Reimagining the doctor’s office
Tubman Health’s community clinic, the Healing House in South Seattle, emerged from a three-year design process using their unique Community Design methodology.
Phase 1 of Tubman Health’s Community Design process included:
- 24,000+ touchpoints from community members across the Puget Sound region from a mixture of projects and engagements;
- More than 15 community design sessions open to the community;
- 21 interviews with healthcare providers and additional patient simulations to cultivate the care that our community seeks.

Tubman Health Research Associate Tiara Ranson (UW Global Health MPH ’22) recalls inviting community members to engage with the Mental Health Vision Board, an arts-based research board labeled with various care modalities to define the care that they seek (movement, meditation, alternative medicine, art therapy, etc.).
“We really think out of the box when it comes to doing our heart-forward, emancipatory work,” Ranson explained.
Imagine stepping into a doctor’s office. What do you see, hear, and smell? For many Americans, the experience can be sterile, cold, and alienating. With results from its comprehensive Built Environment Design Report, Tubman set out to change not only the type of care that they delivered, but reimagining the settings in which care was given.

Again and again, community members called for natural elements (light, water, greenery), a balance between privacy and openness, community-based art, and other retreat-esque features that promoted wellness. These dreams and visions from community are realized at the Healing House, where staff warmly welcome patients and offer them a place of healing, respite, and healthcare.
“We’ve created healing spaces and a model of care where community members can let their guards down and come as they are—where they can expect to be met with love and deep care, and where their full selves are centered,” said Jefferson-Abye.
Community feedback also informed Tubman’s holistic care model. Tubman offers primary care and mental healthcare in addition to traditional medicine, such as acupuncture and massage. At Tubman Health, Western and alternative medicine are treated “on an equal footing,” said Patel.
Integrating care, research, and advocacy
The Tubman Health team has sought to shake up research just like they’ve shaken up healthcare.
“We think it’s critical that we tell our own stories, that we capture our own data,” explained Jefferson-Abye. “We know that that is a void. We know that the studies that are oftentimes getting funded are not led by community members who know how to ask the right questions, interpret data appropriately, and report it out in a way that is useful to community members.”
To fill that void, Tubman Health has produced several studies, including investigations of equitable payment systems. At the Healing House, the organization will be conducting a clinical trial and documenting the effectiveness and implementation of its model of care. For Knights-Shi, every focus group, policy brief, and clinical trial is intended as a model for the rest of the state, and indeed, the country.

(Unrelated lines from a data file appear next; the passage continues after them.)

(* ===== verification/RocksDB.v ===== *)
(** * The key-value engine under the store

    The repository stores its data in RocksDB, which is not part of it. The
    store is written against this interface: [rdb_put] is [DB::Put] (with the
    text of a non-OK status), [rdb_seek db k] is a fresh iterator positioned
    with [Seek(k)] and read with [Next] until [Valid] is false. The laws are
    the documented behaviour of RocksDB: a successful [Put] sets one key, and an
    iterator shows, in ascending bytewise key order, exactly the entries at or
    after the target that the database held when it was created. *)
From S2P Require Import Prelude.
From stdpp Require Import base gmap list sorting strings.
Local Open Scope Z_scope.

Class RocksDB (DB : Type) := {
  rdb_put : DB → bytes → bytes → DB * option string;
  rdb_seek : DB → bytes → list (bytes * bytes);
  rdb_contents : DB → gmap bytes bytes;
}.

Definition key_lt (a b : bytes * bytes) : Prop := bytes_lt a.1 b.1.

Class RocksDBLaws (DB : Type) `{RocksDB DB} := {
  rdb_put_ok db k v db' :
    rdb_put db k v = (db', None) → rdb_contents db' = <[k := v]> (rdb_contents db);
  rdb_seek_sorted db k : StronglySorted key_lt (rdb_seek db k);
  rdb_seek_elem db k k' v :
    (k', v) ∈ rdb_seek db k ↔ rdb_contents db !! k' = Some v ∧ bytes_le k k';
}.

(** ** An in-memory engine

    A finite map whose iterator sorts the entries; every [Put] succeeds. It
    satisfies the laws, and the concrete runs of the development use it. *)

Definition key_le (a b : bytes * bytes) : Prop := bytes_le a.1 b.1.
#[export] Instance key_le_dec a b : Decision (key_le a b).
Proof. unfold key_le. apply _. Defined.
#[export] Instance key_le_total : Total key_le.
Proof.
  intros a b. unfold key_le. destruct (decide (bytes_le a.1 b.1)) as [|Hn]; [by left|].
  right. apply bytes_not_le in Hn. by apply bytes_lt_le.
Qed.
#[export] Instance key_le_trans : Transitive key_le.
Proof. intros a b c. unfold key_le. apply bytes_le_trans. Qed.

Abbreviation MemDB := (gmap bytes bytes).

#[export] Instance MemDB_RocksDB : RocksDB MemDB := {
  rdb_put db k v := (<[k := v]> db, None);
  rdb_seek db k := merge_sort key_le (map_to_list (filter (λ kv, bytes_le k kv.1) db));
  rdb_contents db := db;
}.

(** A list sorted by [key_le] without repeated keys is sorted strictly. *)
Lemma StronglySorted_key_lt l :
  StronglySorted key_le l → NoDup l.*1 → StronglySorted key_lt l.
Proof.
  induction 1 as [|a l Hs IH Ha]; simpl; [constructor|].
  intros Hnd. apply NoDup_cons in Hnd as [Hnot Hnd].
  constructor; [by apply IH|].
  rewrite Forall_forall in Ha |- *. intros b Hb.
  specialize (Ha b Hb). unfold key_le in Ha. rewrite bytes_le_lteq in Ha.
  destruct Ha as [|E]; [done|]. destruct Hnot. rewrite E. by apply list_elem_of_fmap_2.
Qed.

#[export] Instance MemDB_laws : RocksDBLaws MemDB.
Proof.
  split.
  - intros db k v db' [= <-]. done.
  - intros db k. simpl. apply StronglySorted_key_lt.
    + by apply (StronglySorted_merge_sort key_le).
    + rewrite merge_sort_Permutation. apply NoDup_fst_map_to_list.
  - intros db k k' v. simpl. rewrite merge_sort_Permutation, elem_of_map_to_list.
    by rewrite map_lookup_filter_Some.
Qed.
(** The loops of the iterator end: every round of [Advance] consumes an
    entry, so any fuel above the number of remaining entries gives the same
    iterator, and the client loop over [Next] ends after at most one round more
    than there are entries. *)
Theorem iterator_terminates (i : MVCCIterator) (fuel : nat)
    (Hf : (length (it_ i) < fuel)%nat) :
  Advance_loop fuel i = Advance i ∧ scan_rows fuel i = rows_of i ∧
  (valid_ (Advance i) = true → (length (it_ (Advance i)) < length (it_ i))%nat) ∧
  (valid_ (Next i) = true → (length (it_ (Next i)) < length (it_ i))%nat).
Proof.
  split_and!.
  - apply Advance_loop_fuel with (length (it_ i)); lia.
  - apply scan_rows_fuel with (length (it_ i)); lia.
  - apply Advance_loop_shrinks. lia.
  - apply Next_shrinks.
Qed.

Lemma iterator_terminates_witness :
  let i := Scan demo_store 1 [x61] [x63] 5 false in
  (length (it_ i) < 10)%nat ∧ scan_rows 10 i = rows_of i.
Proof.
  split; [vm_compute; lia|]. apply (iterator_terminates _ 10). vm_compute. lia.
Defined.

“We are really documenting everything to make sure that other communities have the tools to build upon what we’re building as they work towards their collective health liberation,” she explained.
What’s next? The team will keep dreaming with community. Tubman Health’s third and largest clinic is set to open at the Rainier Beach light rail station in 2027 and will have the capacity to serve 12,000 patients. It will also have facilities open to the broader community. For the team, their North Star is clear. “We go back to Harriet Tubman,” said Patel. “She was a nurse and a healer, but also an abolitionist and a suffragist throughout her life. She embodied that intersection between direct clinical care and systemic change.”